Poca duda hay de que el Teatro Kamikaze, todo lo que programa, lo convierte en oro. Un Roble, de Tim Crouch, con dirección de Carlos Tuñón y traducción e interpretación de Luis Sorolla, y un intérprete sorpresa, llegan al Ambigú para remover a la audiencia y desnudar el hecho teatral a la mínima expresión.
Poco se puede contar de este Un Roble, para no develar a la futura audiencia lo que se van a encontrar. La obra toma prestado el espacio y escenografía de la otra obra programada en la sala, y es aquí donde un hipnotista (Luis Sorolla) nos va a ofrecer un espectáculo, donde el protagonista que le acompañe será un intérprete distinto en cada función, anunciado una hora antes en la fachada del teatro. En la función que me ocupa, Israel Elejalde.
El «juego» consiste en que este actor o actriz que se sume a Luis Sorolla, no ha leido el texto previamente, y se dedicará a interpretar sobre la marcha el libreto, siguiendo las indicaciones de Sorolla. En la frontera de la improvisación y el teatro de texto (solo ensayado en parte), la audiencia va a asistir a una experiencia para dos actores, donde no se sabe quién va a disfrutar más, si los dos actores o el público asistiendo a una especie de «ensayo abierto» que constituye en si el espectáculo.
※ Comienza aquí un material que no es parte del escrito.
(** * Codecrawl: metrics engine and asynchronous job client

    A shallow embedding of
      - apps/api/src/core/tokenCount/index.ts            (TokenCounter)
      - apps/api/src/core/metrics/workers/outputMetricsWorker.ts
      - apps/api/src/core/metrics/calculateOutputMetrics.ts
      - apps/api/src/core/metrics/calculateMetrics.ts
      - the SDK client (CodecrawlApp, CodecrawlError)
    and the properties of the written specification that concern them.

    Conventions.  A JavaScript string is a [string]; one character stands
    for one UTF-16 code unit, so [String.length] is [.length] and [slice]
    cuts between code units.  JavaScript numbers that the code uses as
    integers (lengths, indices, counts, HTTP statuses) are [Z]; all of them
    stay far below 2^53, where the arithmetic of doubles is exact.
    Asynchronous results are outcomes: a promise resolves with a value or
    rejects with an error.  Calls that leave the function (the logger, the
    worker pool, HTTP requests, timers) are recorded in a trace. *)

From Stdlib Require Import ZArith Lia List String Ascii DecimalString Decimal.
From Stdlib Require DecimalZ DecimalPos.
From stdpp Require Import gmap strings list.
Import ListNotations.

Local Open Scope Z_scope.

(** ** JavaScript strings *)

Module JsString.

Definition length (s : string) : Z := Z.of_nat (String.length s).

(** [String.prototype.slice]: a negative index counts from the end, both
    indices are clamped to the string, an empty range gives the empty
    string. *)
Definition clamp (len k : Z) : Z :=
  if k <? 0 then Z.max (len + k) 0 else Z.min k len.

Definition slice (s : string) (b e : Z) : string :=
  let len := length s in
  let from := clamp len b in
  let to := clamp len e in
  substring (Z.to_nat from) (Z.to_nat (Z.max (to - from) 0)) s.

(** Concatenation of a list of strings, in order. *)
Definition join (l : list string) : string :=
  fold_right String.append EmptyString l.

(** Decimal rendering of an integer, as a template literal prints it. *)
Definition of_Z (z : Z) : string := NilZero.string_of_int (Z.to_int z).

(** A string is truthy unless it is empty. *)
Definition nonempty (s : string) : bool :=
  match s with EmptyString => false | String _ _ => true end.

(** [includes s t]: [t] occurs in [s]. *)
Definition includes (s t : string) : Prop :=
  exists pre post, s = String.append pre (String.append t post).

(** [s.startsWith(p)] and [s.includes(t)] as tests. *)
Fixpoint starts_with (s p : string) : bool :=
  match p, s with
  | EmptyString, _ => true
  | String _ _, EmptyString => false
  | String b p', String a s' => Ascii.eqb a b && starts_with s' p'
  end.

Fixpoint includesb (s t : string) : bool :=
  starts_with s t
  || match s with
     | EmptyString => false
     | String _ s' => includesb s' t
     end.

End JsString.

(** ** JavaScript values, errors and promises *)

Module Js.

(** The values that travel in response bodies and error objects. *)
#[warnings="-register-all"] Inductive Value : Type :=
| Undefined
| Null
| Bool (b : bool)
| Num (z : Z)
| Str (s : string)
| Obj (fields : list (string * Value)).

(** An object: its own properties, in insertion order. *)
Definition Object : Type := list (string * Value).

Definition truthy (v : Value) : bool :=
  match v with
  | Undefined | Null => false
  | Bool b => b
  | Num z => negb (z =? 0)
  | Str s => JsString.nonempty s
  | Obj _ => true
  end.

(** [o[k]]: the first binding of [k], [undefined] when there is none. *)
Fixpoint get (o : Object) (k : string) : Value :=
  match o with
  | [] => Undefined
  | (k', v) :: o' => if String.eqb k k' then v else get o' k
  end.

(** [k in o]. *)
Fixpoint has (o : Object) (k : string) : bool :=
  match o with
  | [] => false
  | (k', _) :: o' => if String.eqb k k' then true else has o' k
  end.

(** [v?.k]: [undefined] on anything that has no such property. *)
Definition prop (v : Value) (k : string) : Value :=
  match v with
  | Obj o => get o k
  | _ => Undefined
  end.

(** [o[k] = v] on an object. *)
Fixpoint set (o : Object) (k : string) (v : Value) : Object :=
  match o with
  | [] => [(k, v)]
  | (k', v') :: o' =>
      if String.eqb k k' then (k', v) :: o' else (k', v') :: set o' k v
  end.

(** The string a template literal substitutes for a value. *)
Definition to_string (v : Value) : string :=
  match v with
  | Undefined => "undefined"
  | Null => "null"
  | Bool true => "true"
  | Bool false => "false"
  | Num z => JsString.of_Z z
  | Str s => s
  | Obj _ => "[object Object]"
  end.

(** [a || b] and [a ?? b]. *)
Definition logical_or (a b : Value) : Value := if truthy a then a else b.
Definition coalesce (a b : Value) : Value :=
  match a with Undefined | Null => b | _ => a end.

(** A [path?: string] argument: absent, or a string. *)
Definition of_optional (p : option string) : Value :=
  match p with None => Undefined | Some s => Str s end.

(** An HTTP response as axios hands it over.  The body is an object, as
    the response interfaces of the client declare. *)
Record Response : Type := { status : Z; data : Object }.

(** What can be thrown. *)
Inductive Exn : Type :=
| CodecrawlError (message : string) (statusCode : Value) (details : Value)
| AxiosError (message : string) (response : option Response)
| TypeError (message : string)
| OtherError (message : string)
| NonError (v : Value).
Lemma resume_local (db : Backend) (p : Poller) :
  v_id <$> local (resume db p) = v_id <$> local p.
Proof.
  assert (Hset : ∀ video q,
    v_id <$> local (setVideos video q) = v_id <$> local q).
  { intros video q. unfold setVideos. cbn [local]. rewrite <- list_fmap_compose.
    apply list_fmap_ext. intros i vid _. cbn. by case_bool_decide. }
  unfold resume.
  destruct (fst (getVideoById (videoId p) db)) as [[video|]|e]; [|done..].
  unfold invoke. destruct (onStatusChange (setVideos video p)) as [f|] eqn:Hf.
  - destruct (f video); cbn [caught clearInterval local];
      [|destruct (is_final _); cbn [clearInterval local]]; apply Hset.
  - destruct (is_final _); cbn [clearInterval local]; apply Hset.
Qed.

(** X13. Polling only refreshes videos the context already lists: after any
    events the local list has the same ids in the same places. *)
Theorem polling_keeps_the_listed_videos (p : Poller) (evs : list Event) :
  v_id <$> local (run p evs) = v_id <$> local p.
Proof.
  revert p. induction evs as [|ev evs IH]; intros p; [done|].
  cbn [run foldl]. fold (run (step p ev) evs). rewrite IH.
  destruct ev as [|db|]; cbn [step].
  - by destruct (interval_set p).
  - destruct (in_flight p); [done|]. by rewrite resume_local.
  - done.
Qed.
La semilla de Un Roble viene del artista conceptual Michael Craig-Martin que en 1974 presentó en la Rowan Gallery de Londres «An Oak Tree», y muchos se lo tomaron como un «engaño» del artista, al no haber aparentemente nada expuesto, más allá de un vaso con agua, instalado sobre una balda de cristal, en un punto elevado de la pared, y un cuadro explicativo de la obra. El vaso no era un vaso, era un roble («an oak tree»). Craig-Martin había cambiado la sustancia física del vaso de agua, pero no la apariencia del roble que tenían ante sus ojos. Ese vaso de agua no era ya un vaso de agua, era un roble, y como tal, debería ser llamado y referido a partir de ahora.
Luis Sorolla comienza presentándonos Un Roble, y bebiéndose el roble. Lo que la audiencia va a presenciar son los engranajes del teatro, la maquinaria que se mueve detrás de todo acontecimiento teatral. La dirección de Carlos Tuñón desnuda a los intérpretes y al texto, que quedan expuestos a los ojos curiosos de una audiencia desconcertada pero con fe ante esta transmutación del proyecto teatral. Tuñón tiene mucho de profeta y si La Cena del Rey Baltasar era una eucaristía, Un Roble es una catequesis, donde se nos prepara, enseña y evangeliza, para comprender el sacramento del teatro.
Y es que Un Roble tiene una gran base cristiana, y trata temas como el perdón, la pérdida, el buscar un refugio en algo superior que nos de fuerzas para seguir adelante; en confiar en que hay alguien ahí que nos acompaña cuando estamos solos, y en el poder de la mente y la imaginación como máquina creadora y crédula. Luis Sorolla oficia la ceremonia muy desembuelto, y sus ojos oscuros y esa barba van a ser nuestro credo. Su doble labor de director de escena, dando apoyo y guía al invitado Elejalde; y como el hipnotista en horas bajas, es ejecutada de forma tan natural, y sobretodo veraz, que es imposible no entrar en su juego. Sobre Israel Elejalde, nada más que subrayar que es una bestia escénica y como en apenas 20 minutos de conocer su personaje y su labor, pueda llegar a transmitir la sensación de que lleva meses ensayando el papel, es algo que pocos, muy pocos, en el panorama nacional, pueden hacer. Pero esto no deja de ser una frase de «cero sesenta», porque Elejalde, eres muy bueno, y lo sabes.
Un Roble no es para todos los públicos, y podría llegar a entender esos ataques furibundos y espontáneos que de pronto apareciesen en redes sobre que esto no es teatro (cuando lo es). El género teatral que ahonda en la experiencia de asistir a una representación, y vivir ese momento, con tan buenos adalides con los que contamos en nuestras filas patrias, no hace más que crecer y las sinergias que entre creadores afines se producen, generan que me congratule. Solo decir que si has entendido todo esto, asiente.